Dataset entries
(** X21.  Dropout is built only for a keep probability below 1, and then
    the keep probability must be positive: with [keep_prob <= 0] the
    dropout node cannot be created ([ValueError]), and the first
    composite function of the graph fails with it; with [keep_prob >= 1]
    no node is created and the input is returned. *)
Theorem dropout_needs_positive_keep_prob (s : shape) (c out k : Z) :
  (ltb (keep_prob self) float_one = true ->
   ltb float_zero (keep_prob self) = false ->
   outcome (dropout self (Some s)) = Raise ValueError
   /\ (0 < k -> 0 < c -> 0 <= out ->
       outcome (composite_function self (Some (fmap b d h w c)) out k)
       = Raise ValueError))
  /\ (ltb (keep_prob self) float_one = false ->
      dropout self (Some s) = (Ok (Some s), []))
  /\ (ltb (keep_prob self) float_one = true ->
      ltb float_zero (keep_prob self) = true ->
      dropout self (Some s)
      = (Ok (Some s), [Scope "dropout" [Op (cond_dropout s (keep_prob self))]])).
Proof.
  split; [|split].
  - intros Hlt Hpos.
    assert (Hd : forall s', outcome (dropout self (Some s')) = Raise ValueError).
    { intros s'. unfold dropout, tensor_of. rewrite Hlt, outcome_scope.
      rewrite bind_ret, Hpos. reflexivity. }
    split; [apply Hd|]. intros Hk Hc Hout.
    unfold composite_function. rewrite outcome_scope.
    rewrite batch_norm_ok, bind_pair. cbv beta.
    rewrite relu_ok, bind_pair. cbv beta.
    rewrite (conv3d_stride_1 self b d h w c k out SAME Hk Hc Hout
               (conv3d_shape_same b d h w c k out)), bind_pair.
    cbv beta. cbn [outcome fst]. apply outcome_bind_raise. apply Hd.
  - intros Hge. unfold dropout. now rewrite Hge.
  - intros Hlt Hpos. unfold dropout, tensor_of, scope.
    rewrite Hlt, bind_ret, Hpos. reflexivity.
Qed.

End ConstructionFailures.

Lemma internal_layer_needs_channels_witness :
  outcome (DenseNet3D.add_block Toy.net0
             (Some (Layout.fmap None (Some 8) (Some 8) (Some 8) 0)) 12 3)
  = Raise ZeroDivisionError
  /\ outcome (DenseNet3D.add_internal_layer Toy.net_bc
                (Some (Layout.fmap None (Some 8) (Some 8) (Some 8) 24)) (-12))
     = Raise ValueError.
Proof.
  destruct (internal_layer_needs_channels Toy.net0 None (Some 8) (Some 8)
              (Some 8) 0 12 3) as [H0 _].
  destruct (internal_layer_needs_channels Toy.net_bc None (Some 8) (Some 8)
              (Some 8) 24 (-12) 3) as [_ Hneg].
  split.
  - exact (proj2 (H0 eq_refl ltac:(lia)) ltac:(lia)).
  - exact (proj1 (Hneg ltac:(lia))).
Defined.

Lemma dropout_needs_positive_keep_prob_witness :
  outcome (DenseNet3D.composite_function Samples.net_no_keep
             (Some (Layout.fmap None (Some 8) (Some 8) (Some 8) 24)) 12 3)
  = Raise ValueError
  /\ DenseNet3D.dropout Samples.net_dropout (Some [None; Some 8])
     = (Ok (Some [None; Some 8]),
        [Scope "dropout" [Op (cond_dropout [None; Some 8] Toy.half)]]).
Proof.
  destruct (dropout_needs_positive_keep_prob Samples.net_no_keep None (Some 8)
              (Some 8) (Some 8) [None; Some 8] 24 12 3) as (H0 & _).
  destruct (dropout_needs_positive_keep_prob Samples.net_dropout None (Some 8)
              (Some 8) (Some 8) [None; Some 8] 24 12 3) as (_ & _ & H1).
  split.
  - exact (proj2 (H0 eq_refl eq_refl) ltac:(lia) ltac:(lia) ltac:(lia)).
  - exact (H1 eq_refl eq_refl).
Defined.

(** ** A time report that cannot be printed *)

Section TimeReport.

Import DenseNet3D Train.
Context {R : Runtime}.

Variable self : self_t.

Lemma stops_bind {A B} (m : T A) (k : A -> T B) (f g : progress -> progress)
    (Q : A -> Prop) (x : exn) :
  advances m f Q -> (forall a, Q a -> stops (k a) g x) ->
  stops (Train.bind m k) (fun s => g (f s)) x.
Proof.
  intros Hm Hk w. destruct (Hm w) as (a & w1 & H1 & Ha & P1 & _).
  destruct (Hk a Ha w1) as (w2 & H2 & P2).
  exists w2. rewrite (bind_run _ _ _ _ _ H1).
  split; [assumption|congruence].
Qed.

Lemma stops_lift {A B} (k : A -> T B) (x : exn) :
  stops (Train.bind (Train.lift (Raise x)) k) (fun s => s) x.
Proof. intros w. exists w. split; reflexivity. Qed.

(** An epoch whose time report raises: it is trained and evaluated, and
    not saved. *)
Lemma train_epoch_stops (tp : train_params_t) (epoch : Z) (x : exn) (w : world) :
  batch_size tp <> 0 ->
  time_report (n_epochs tp) epoch (epoch_seconds epoch) = Raise x ->
  exists w',
    train_epoch self tp epoch w = (Raise x, w')
    /\ progress_of w'
       = (let s :=
            train_pass (batch_size tp) (scheduled_learning_rate tp epoch)
              (progress_of w) in
          match validation_set tp with
          | Some true => validation_pass (batch_size tp) s
          | _ => s
          end).
Proof.
  intros Hb Htime. unfold train_epoch. rewrite Htime.
  rewrite (bind_run _ _ _ _ _ (print_run (Msg_train_epoch epoch) w)).
  match goal with
  | |- exists w', ?m ?w0 = _ /\ _ =>
      assert (Hs : stops m
                     (fun s =>
                        let s :=
                          train_pass (batch_size tp)
                            (scheduled_learning_rate tp epoch) s in
                        match validation_set tp with
                        | Some true => validation_pass (batch_size tp) s
                        | _ => s
                        end) x)
  end.
  { apply (stops_bind _ _ (fun s => s) _ _ _
             (advances_epoch_learning_rate tp epoch)).
    intros lr ->.
    apply (stops_bind _ _ (fun s => s) _ _ _
             (advances_print Msg_training eq_refl)).
    intros _ _.
    apply (stops_bind _ _ _
             (fun s =>
                match validation_set tp with
                | Some true => validation_pass (batch_size tp) s
                | _ => s
                end)
             _ _ (advances_train_one_epoch self _ _ Hb)).
    intros res _.
    apply (stops_bind _ _ (fun s => s) _ (fun _ => True)).
    { destruct (should_save_logs self);
        [apply advances_log_loss_accuracy|apply advances_ret]. }
    intros _ _.
    apply (stops_bind _ _ _ (fun s => s) _ _
             (advances_validation self tp epoch Hb)).
    intros _ _. apply stops_lift. }
  destruct (Hs (set_stdout (stdout w ++ [Msg_train_epoch epoch]) w))
    as (w' & H & P).
  exists w'. split; [exact H|exact P].
Qed.

(** The seconds left after an epoch that took one second. *)
Lemma seconds_left_of_one (k : Z) :
  0 <= k < 2 ^ 53 ->
  exists scaled,
    mul_int_float k float_one = Ok scaled /\ int_of_float scaled = Ok k.
Proof.
  intros Hk.
  destruct (scaled_features k float_one Hk eq_refl eq_refl eq_refl)
    as (scaled & n & Hmul & Hint & _ & Hone & _).
  exists scaled. split; [exact Hmul|]. now rewrite Hint, (Hone eq_refl).
Qed.

(** X22.  The time report can stop a run.  When the report of the first
    epoch to train raises, [train_all_epochs] raises the same exception
    after that epoch was trained (and evaluated, when asked for) and
    before its checkpoint is written; no later epoch is run.  The report
    raises [OverflowError] when the estimated time left is beyond the
    range of [timedelta]: with epochs of one second, when
    [86400000000000] epochs or more are left. *)
Theorem time_report_can_stop_training (tp : train_params_t) (w w1 : world)
    (start_epoch : Z) (x : exn) :
  batch_size tp <> 0 ->
  load_model self w = (Ok start_epoch, w1) ->
  start_epoch <= n_epochs tp ->
  time_report (n_epochs tp) start_epoch (epoch_seconds start_epoch) = Raise x ->
  (exists w',
      train_all_epochs self tp w = (Raise x, w')
      /\ progress_of w'
         = (let s :=
              train_pass (batch_size tp)
                (scheduled_learning_rate tp start_epoch) (progress_of w1) in
            match validation_set tp with
            | Some true => validation_pass (batch_size tp) s
            | _ => s
            end)
      /\ checkpoint_files w' = checkpoint_files w1)
  /\ (forall n e : Z,
         86400000000000 <= n - e < 2 ^ 53 ->
         time_report n e float_one = Raise OverflowError)
  /\ (forall n e : Z,
         0 <= n - e < 86400000000000 ->
         time_report n e float_one = Ok tt).
Proof.
  intros Hb Hload Hle Htime. split; [|split].
  - destruct (train_epoch_stops tp start_epoch x w1 Hb Htime)
      as (w' & Hrun & P).
    exists w'. split; [|split; [exact P|]].
    + unfold train_all_epochs. rewrite (bind_run _ _ _ _ _ Hload).
      rewrite range_cons by lia. cbn [for_each].
      now rewrite (bind_raise _ _ _ _ _ (bind_raise _ _ _ _ _ Hrun)).
    + pose proof (f_equal saved_files P) as Hf. cbv zeta in Hf.
      destruct (validation_set tp) as [[|]|]; exact Hf.
  - intros n e Hk.
    destruct (seconds_left_of_one (n - e) ltac:(lia)) as (scaled & Hmul & Hint).
    unfold time_report. rewrite Hmul, Hint.
    change (timedelta_of_float float_one) with (Ok tt).
    unfold timedelta_of_int.
    destruct (Z.ltb_spec (n - e) 86400000000000); [lia|].
    now rewrite andb_false_r.
  - intros n e Hk.
    destruct (seconds_left_of_one (n - e) ltac:(lia)) as (scaled & Hmul & Hint).
    unfold time_report. rewrite Hmul, Hint.
    change (timedelta_of_float float_one) with (Ok tt).
    unfold timedelta_of_int.
    destruct (Z.ltb_spec (n - e) 86400000000000); [|lia].
    destruct (Z.leb_spec (-86399999913600) (n - e)); [reflexivity|lia].
Qed.

End TimeReport.

Lemma time_report_can_stop_training_witness :
  exists w' : Train.world (R := Toy.runtime),
    Train.train_all_epochs (R := Toy.runtime) Toy.net0
      (Toy.params0 1000000000000000 2 3 4) (Toy.world0 10 9)
    = (Raise OverflowError, w')
    /\ Train.sess w' = [(4, 4); (0, 4)]
    /\ Train.data_validation w' = (9, 8)
    /\ Train.checkpoint_files w' = [].
Proof.
  destruct (time_report_can_stop_training (R := Toy.runtime) Toy.net0
              (Toy.params0 1000000000000000 2 3 4) (Toy.world0 10 9)
              (Train.set_stdout [Train.Msg_training_from_scratch]
                 (Toy.world0 10 9)) 1 OverflowError)
    as ((w' & Hrun & P & Hf) & _);
    [discriminate | reflexivity | cbn; lia | vm_compute; reflexivity |].
  exists w'. split; [exact Hrun|].
  pose proof (f_equal Train.trained P) as Hs.
  pose proof (f_equal Train.valid_at P) as Hv.
  cbn [Train.progress_of Train.trained Train.valid_at] in Hs, Hv.
  rewrite Hs, Hv, Hf. repeat split.
Defined.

(PROBLEM REQUIREMENTS):
Looking at the entries above, report how many of their lines include "apply", and add nothing else.

(EXERCISE RESULT):
9